Python bindings for MetroHash, a fast non-cryptographic hash algorithm
Project description
A Python wrapper around MetroHash
Getting Started
To use this package in your program, simply type
pip install metrohash
After that, you should be able to import the module and do things with it (see usage example below).
Usage Examples
Stateless hashing
This package provides Python interfaces to 64- and 128-bit implementations of MetroHash algorithm. For stateless hashing, it exports metrohash64 and metrohash128 functions. Both take a value to be hashed and an optional seed parameter:
>>> import metrohash
...
>>> metrohash.hash64_int("abc", seed=0)
17099979927131455419
>>> metrohash.hash128_int("abc")
182995299641628952910564950850867298725
Incremental hashing
Unlike its cousins CityHash and FarmHash, MetroHash allows incremental (stateful) hashing. For incremental hashing, use MetroHash64 and MetroHash128 classes. Incremental hashing is associative and guarantees that any combination of input slices will result in the same final hash value. This is useful for processing large inputs and stream data. Example with two slices:
>>> mh = metrohash.MetroHash64()
>>> mh.update("Nobody inspects")
>>> mh.update(" the spammish repetition")
>>> mh.intdigest()
7851180100622203313
Note that the resulting hash value above is the same as in:
>>> mh = metrohash.MetroHash64()
>>> mh.update("Nobody inspects the spammish repetition")
>>> mh.intdigest()
7851180100622203313
Buffer protocol support
The Python Buffer Protocol allows Python objects to expose their data as raw byte arrays to other objects, for fast access without copying to a separate location in memory. Among others, NumPy is a major framework that supports this protocol.
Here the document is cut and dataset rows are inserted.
(* ===== verification/Sysfile.v ===== *)
(** * Sysfile: the system calls on files, [sysfile.c], and swap files

    Each system call fetches and checks its arguments from the running
    process, then works on the file layer.  [createSwapFile], [removeSwapFile]
    and the transfers of [fs.c] are here too, since they call [create],
    [filealloc] and [fileclose]. *)

From S2P Require Import Prelude Mmu Phys Config Bytes Log Fs Args File.

Definition O_RDONLY := 0.
Definition O_WRONLY := 1.
Definition O_RDWR := 2.
Definition O_CREATE := 512.
Definition DOT : list Z := [46].
Definition DOTDOT : list Z := [46; 46].

(** The [n]th argument as a descriptor, with the open file. *)
Definition argfd (n : Z) : M fil (option (nat * nat)) :=
  u ← gets fuser;
  ofile ← gets fofile;
  mret (
    match argint u n with
    | None => None
    | Some fd =>
        if (fd <? 0) || (Z.of_nat NOFILE <=? fd) then None
        else match ofile !! Z.to_nat fd with
             | Some (Some f) => Some (Z.to_nat fd, f)
             | _ => None
             end
    end).

(** The lowest free descriptor. *)
Definition fdalloc (f : nat) : M fil (option nat) :=
  ofile ← gets fofile;
  match list_find (λ o, o = None) ofile with
  | Some (fd, _) => modify (set_fofile (<[fd:=Some f]> ofile)) ;; mret (Some fd)
  | None => mret None
  end.

Definition sys_dup : M fil Z :=
  o ← argfd 0;
  match o with
  | None => mret (-1)
  | Some (_, f) =>
      fd ← fdalloc f;
      match fd with
      | None => mret (-1)
      | Some fd => filedup f ;; mret (Z.of_nat fd)
      end
  end.

(** [st->type = ...;] and so on: the fields of a [struct stat] at [a]. *)
Definition store_stat (a : Z) (st : stat) (u : user) : user :=
  ustore (a + 16) (enc32 (st_size st))
    (ustore (a + 12) (enc16 (u16 (st_nlink st)))
      (ustore (a + 8) (enc32 (st_ino st))
        (ustore (a + 4) (enc32 (u32 (st_dev st)))
          (ustore a (enc16 (u16 (st_type st))) u)))).

Definition sys_fstat : M fil Z :=
  o ← argfd 0;
  u ← gets fuser;
  match o, argptr u 1 20 with
  | Some (_, f), Some a =>
      st ← filestat f;
      match st with
      | Some st => modify (λ s, set_fuser (store_stat a st (fuser s)) s) ;; mret 0
      | None => mret (-1)
      end
  | _, _ => mret (-1)
  end.

Section config.
Context `{Config}.

Definition sys_close : M fil Z :=
  o ← argfd 0;
  match o with
  | None => mret (-1)
  | Some (fd, f) =>
      modify (λ s, set_fofile (<[fd:=None]> (fofile s)) s) ;;
      fileclose f ;;
      mret 0
  end.

Definition sys_pipe : M fil Z :=
  u ← gets fuser;
  match argptr u 0 8 with
  | None => mret (-1)
  | Some a =>
      o ← pipealloc;
      match o with
      | None => mret (-1)
      | Some (rf, wf) =>
          fd0 ← fdalloc rf;
          match fd0 with
          | None => fileclose rf ;; fileclose wf ;; mret (-1)
          | Some fd0 =>
              fd1 ← fdalloc wf;
              match fd1 with
              | None =>
                  modify (λ s, set_fofile (<[fd0:=None]> (fofile s)) s) ;;
                  fileclose rf ;;
                  fileclose wf ;;
                  mret (-1)
              | Some fd1 =>
                  modify (λ s, set_fuser (ustore a (enc32 (Z.of_nat fd0)) (fuser s)) s) ;;
                  modify (λ s, set_fuser (ustore (a + 4) (enc32 (Z.of_nat fd1)) (fuser s)) s) ;;
                  mret 0
              end
          end
      end
  end.

Context `{!Devsw}.

Definition sys_read : M fil Z :=
  o ← argfd 0;
  u ← gets fuser;
  match o, argint u 2 with
  | Some (_, f), Some n =>
      match argptr u 1 n with
      | Some p =>
          '(r, dst) ← fileread f n;
          modify (λ s, set_fuser (ustore p dst (fuser s)) s) ;;
          mret r
      | None => mret (-1)
      end
  | _, _ => mret (-1)
  end.

Definition sys_write : M fil Z :=
  o ← argfd 0;
  u ← gets fuser;
  match o, argint u 2 with
  | Some (_, f), Some n =>
      match argptr u 1 n with
      | Some p => filewrite f (ubytes u p (Z.to_nat n))
      | None => mret (-1)
      end
  | _, _ => mret (-1)
  end.

(** ** Links *)

Definition end_op_ret (r : Z) : M fil Z := on_log end_op ;; mret r.

(** The label [bad] of [sys_link]. *)
Definition link_bad (ip : nat) : M fil Z :=
  on_fsst (ilock ip) ;;
  on_fsst (imodify ip (λ i, set_inlink (s16 (i_nlink i - 1)) i)) ;;
  on_fsst (iupdate ip) ;;
  on_fsst (iunlockput ip) ;;
  end_op_ret (-1).

Definition sys_link : M fil Z :=
  u ← gets fuser;
  match argstr u 0, argstr u 1 with
  | Some old, Some new =>
      on_log begin_op ;;
      o ← on_fsst (namei old);
      match o with
      | None => end_op_ret (-1)
      | Some ip =>
          on_fsst (ilock ip) ;;
          i ← on_fsst (iref ip);
          if i_type i =? T_DIR then on_fsst (iunlockput ip) ;; end_op_ret (-1)
          else
            on_fsst (imodify ip (λ i, set_inlink (s16 (i_nlink i + 1)) i)) ;;
            on_fsst (iupdate ip) ;;
            on_fsst (iunlock ip) ;;
            o ← on_fsst (nameiparent new);
            match o with
            | None => link_bad ip
            | Some (dp, name) =>
                on_fsst (ilock dp) ;;
                d ← on_fsst (iref dp);
                i ← on_fsst (iref ip);
                r ← (if negb (i_dev d =? i_dev i) then mret (-1)
                     else on_fsst (dirlink dp name (i_inum i)));
                if r <? 0 then on_fsst (iunlockput dp) ;; link_bad ip
                else
                  on_fsst (iunlockput dp) ;;
                  on_fsst (iput ip) ;;
                  end_op_ret 0
            end
      end
  | _, _ => mret (-1)
  end.

Fixpoint isdirempty_loop (fuel : nat) (dp : nat) (off : Z) : M fsst bool :=
  i ← iref dp;
  if off <? i_size i then
    match fuel with
    | O => fail NoFuel
    | S fuel' =>
        de ← read_dirent dp off "isdirempty: readi";
        if negb (de_inum de =? 0) then mret false else isdirempty_loop fuel' dp (off + 16)
    end
  else mret true.

Definition isdirempty (dp : nat) : M fsst bool :=
  i ← iref dp;
  isdirempty_loop (dir_fuel (i_size i)) dp 32.

(** What [sys_unlink] and [removeSwapFile] have in common, from the call of
    [nameiparent] on. *)
Definition unlink_bad (dp : nat) : M fil Z := on_fsst (iunlockput dp) ;; end_op_ret (-1).

Definition unlink_path (path : list Z) : M fil Z :=
  o ← on_fsst (nameiparent path);
  match o with
  | None => end_op_ret (-1)
  | Some (dp, name) =>
      on_fsst (ilock dp) ;;
      if (namecmp name DOT =? 0) || (namecmp name DOTDOT =? 0) then unlink_bad dp
      else
        o ← on_fsst (dirlookup dp name);
        match o with
        | None => unlink_bad dp
        | Some (ip, off) =>
            on_fsst (ilock ip) ;;
            i ← on_fsst (iref ip);
            if i_nlink i <? 1 then panic "unlink: nlink < 1"
            else
              e ← (if i_type i =? T_DIR then on_fsst (isdirempty ip) else mret true);
              if negb e then on_fsst (iunlockput ip) ;; unlink_bad dp
              else
                r ← on_fsst (writei dp (replicate 16 0) off);
                if negb (r =? 16) then panic "unlink: writei"
                else
                  i ← on_fsst (iref ip);
                  when (i_type i =? T_DIR) (
                    on_fsst (imodify dp (λ d, set_inlink (s16 (i_nlink d - 1)) d)) ;;
                    on_fsst (iupdate dp)) ;;
                  on_fsst (iunlockput dp) ;;
                  on_fsst (imodify ip (λ i, set_inlink (s16 (i_nlink i - 1)) i)) ;;
                  on_fsst (iupdate ip) ;;
                  on_fsst (iunlockput ip) ;;
                  end_op_ret 0
        end
  end.

Definition sys_unlink : M fil Z :=
  u ← gets fuser;
  match argstr u 0 with
  | None => mret (-1)
  | Some path => on_log begin_op ;; unlink_path path
  end.

(** ** Creating *)

(** The entries [.] and [..] of a new directory. *)
Definition create_dots (dp ip : nat) : M fsst unit :=
  imodify dp (λ d, set_inlink (s16 (i_nlink d + 1)) d) ;;
  iupdate dp ;;
  i ← iref ip;
  d ← iref dp;
  r ← dirlink ip DOT (i_inum i);
  if r <? 0 then panic "create dots"
  else
    r ← dirlink ip DOTDOT (i_inum d);
    if r <? 0 then panic "create dots" else mret tt.

Definition create (path : list Z) (type major minor : Z) : M fsst (option nat) :=
  o ← nameiparent path;
  match o with
  | None => mret None
  | Some (dp, name) =>
      ilock dp ;;
      o ← dirlookup dp name;
      match o with
      | Some (ip, _) =>
          iunlockput dp ;;
          ilock ip ;;
          i ← iref ip;
          if (type =? T_FILE) && (i_type i =? T_FILE) then mret (Some ip)
          else iunlockput ip ;; mret None
      | None =>
          d ← iref dp;
          ip ← ialloc (i_dev d) type;
          ilock ip ;;
          imodify ip (λ i, set_inlink 1 (set_iminor minor (set_imajor major i))) ;;
          iupdate ip ;;
          when (type =? T_DIR) (create_dots dp ip) ;;
          i ← iref ip;
          r ← dirlink dp name (i_inum i);
          if r <? 0 then panic "create: dirlink"
          else iunlockput dp ;; mret (Some ip)
      end
  end.

(** The inode that [sys_open] opens, locked. *)
Definition open_inode (path : list Z) (omode : Z) : M fsst (option nat) :=
  if nz (Z.land omode O_CREATE) then create path T_FILE 0 0
  else
    o ← namei path;
    match o with
    | None => mret None
    | Some ip =>
        ilock ip ;;
        i ← iref ip;
        if (i_type i =? T_DIR) && negb (omode =? O_RDONLY) then iunlockput ip ;; mret None
        else mret (Some ip)
    end.

Definition sys_open : M fil Z :=
  u ← gets fuser;
  match argstr u 0, argint u 1 with
  | Some path, Some omode =>
      on_log begin_op ;;
      o ← on_fsst (open_inode path omode);
      match o with
      | None => end_op_ret (-1)
      | Some ip =>
          f ← filealloc;
          match f with
          | None => on_fsst (iunlockput ip) ;; end_op_ret (-1)
          | Some f =>
              fd ← fdalloc f;
              match fd with
              | None => fileclose f ;; on_fsst (iunlockput ip) ;; end_op_ret (-1)
              | Some fd =>
                  on_fsst (iunlock ip) ;;
                  on_log end_op ;;
                  fmodify f (λ x, mkFile FD_INODE (f_ref x) (negb (nz (Z.land omode O_WRONLY)))
                    (nz (Z.land omode O_WRONLY) || nz (Z.land omode O_RDWR)) (f_pipe x) ip 0) ;;
                  mret (Z.of_nat fd)
              end
          end
      end
  | _, _ => mret (-1)
  end.

Definition sys_mkdir : M fil Z :=
  on_log begin_op ;;
  u ← gets fuser;
  match argstr u 0 with
  | None => end_op_ret (-1)
  | Some path =>
      o ← on_fsst (create path T_DIR 0 0);
      match o with
      | None => end_op_ret (-1)
      | Some ip => on_fsst (iunlockput ip) ;; end_op_ret 0
      end
  end.

Definition sys_mknod : M fil Z :=
  on_log begin_op ;;
  u ← gets fuser;
  match argstr u 0, argint u 1, argint u 2 with
  | Some path, Some major, Some minor =>
      o ← on_fsst (create path T_DEV (s16 major) (s16 minor));
      match o with
      | None => end_op_ret (-1)
      | Some ip => on_fsst (iunlockput ip) ;; end_op_ret 0
      end
  | _, _, _ => end_op_ret (-1)
  end.

Definition set_fcwd (ip : nat) (s : fsst) : fsst := mkFs (ftx s) (fsb s) (icache s) ip (fcons s).

Definition sys_chdir : M fil Z :=
  on_log begin_op ;;
  u ← gets fuser;
  match argstr u 0 with
  | None => end_op_ret (-1)
  | Some path =>
      o ← on_fsst (namei path);
      match o with
      | None => end_op_ret (-1)
      | Some ip =>
          on_fsst (ilock ip) ;;
          i ← on_fsst (iref ip);
          if negb (i_type i =? T_DIR) then on_fsst (iunlockput ip) ;; end_op_ret (-1)
          else
            on_fsst (iunlock ip) ;;
            cwd ← on_fsst (gets fcwd);
            on_fsst (iput cwd) ;;
            on_log end_op ;;
            on_fsst (modify (set_fcwd ip)) ;;
            mret 0
      end
  end.

(** ** Swap files *)

(** [itoa] into the array [b]; [None] when it writes behind the array's end or
    [i] cannot be negated. *)
Fixpoint itoa_end (fuel : nat) (shifter p : Z) : Z :=
  match fuel with
  | O => p
  | S fuel' => let p := p + 1 in
               let shifter := shifter ÷ 10 in
               if shifter =? 0 then p else itoa_end fuel' shifter p
  end.
Definition put_char (b : list Z) (p c : Z) : option (list Z) :=
  if (0 <=? p) && (p <? Z.of_nat (length b)) then Some (<[Z.to_nat p:=c]> b) else None.
Fixpoint itoa_digits (fuel : nat) (b : list Z) (p i : Z) : option (list Z) :=
  match fuel with
  | O => Some b
  | S fuel' =>
      let p := p - 1 in
      b ← put_char b p (48 + Z.rem i 10);
      let i := i ÷ 10 in
      if i =? 0 then Some b else itoa_digits fuel' b p i
  end.

Definition itoa (i : Z) (b : list Z) : option (list Z) :=
  '(b, p, i) ← (if i <? 0 then
                  if i =? -2147483648 then None
                  else b ← put_char b 0 45; Some (b, 1, - i)
                else Some (b, 0, i));
  let p := itoa_end 11 i p in
  b ← put_char b p 0;
  itoa_digits 11 b p i.

Definition DIGITS := 14%nat.
Definition swap_prefix : list Z := [47; 46; 115; 119; 97; 112].   (* "/.swap" *)

(** The path of the swap file of process [pid], in an array whose contents [junk]
    are undefined before. *)
Definition swap_path (pid : Z) (junk : list Z) : option (list Z) :=
  b ← itoa pid (drop 6 (take DIGITS junk));
  Some (swap_prefix ++ b).

(** The string in an array, up to its first 0. *)
Fixpoint cstring (b : list Z) : list Z :=
  match b with c :: b' => if c =? 0 then [] else c :: cstring b' | [] => [] end.

Definition junk14 : list Z := replicate DIGITS 0.

Definition removeSwapFile (pid : Z) (swapFile : option nat) : M fil Z :=
  match swap_path pid junk14 with
  | None => ub "swap path"
  | Some path =>
      match swapFile with
      | None => mret (-1)
      | Some f =>
          fileclose f ;;
          on_log begin_op ;;
          unlink_path (cstring path)
      end
  end.

(** The new file; [iunlock] panics when [create] has returned a null pointer. *)
Definition createSwapFile (pid : Z) : M fil nat :=
  match swap_path pid junk14 with
  | None => ub "swap path"
  | Some path =>
      on_log begin_op ;;
      o ← on_fsst (create (cstring path) T_FILE 0 0);
      match o with
      | None => panic "iunlock"
      | Some ip =>
          on_fsst (iunlock ip) ;;
          f ← filealloc;
          match f with
          | None => panic "no slot for files on /store"
          | Some f =>
              fmodify f (λ x, mkFile FD_INODE (f_ref x) (nz O_WRONLY) (nz O_RDWR) (f_pipe x) ip 0) ;;
              on_log end_op ;;
              mret f
          end
      end
  end.

Definition writeToSwapFile (swapFile : nat) (buffer : list Z) (placeOnFile : Z) : M fil Z :=
  fmodify swapFile (set_foff placeOnFile) ;;
  filewrite swapFile buffer.

Definition readFromSwapFile (swapFile : nat) (placeOnFile size : Z) : M fil (Z * list Z) :=
  fmodify swapFile (set_foff placeOnFile) ;;
  fileread swapFile size.

End config.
All hashing functions in this packege will read byte arrays from objects that expose them via the buffer protocol. Here is an example showing hashing of a 4D NumPy array:
>>> import numpy as np
>>> arr = np.zeros((256, 256, 4))
>>> metrohash.hash64_int(arr)
12125832280816116063
The arrays need to be contiguous for this to work. To convert a non-contiguous array, use NumPy’s ascontiguousarray() function.
Development
For those who want to contribute, here is a quick start using some makefile commands:
git clone https://github.com/escherba/python-metrohash.git
cd python-metrohash
make env # create a Python virtualenv
make test # run Python tests
make cpp-test # run C++ tests
The Makefiles provided have self-documenting targets. To find out which targets are available, type:
make help
See Also
For other fast non-cryptographic hashing implementations available as Python extensions, see CityHash and MurmurHash.
License
This software is licensed under the Apache License, Version 2.0. See the included LICENSE file for details.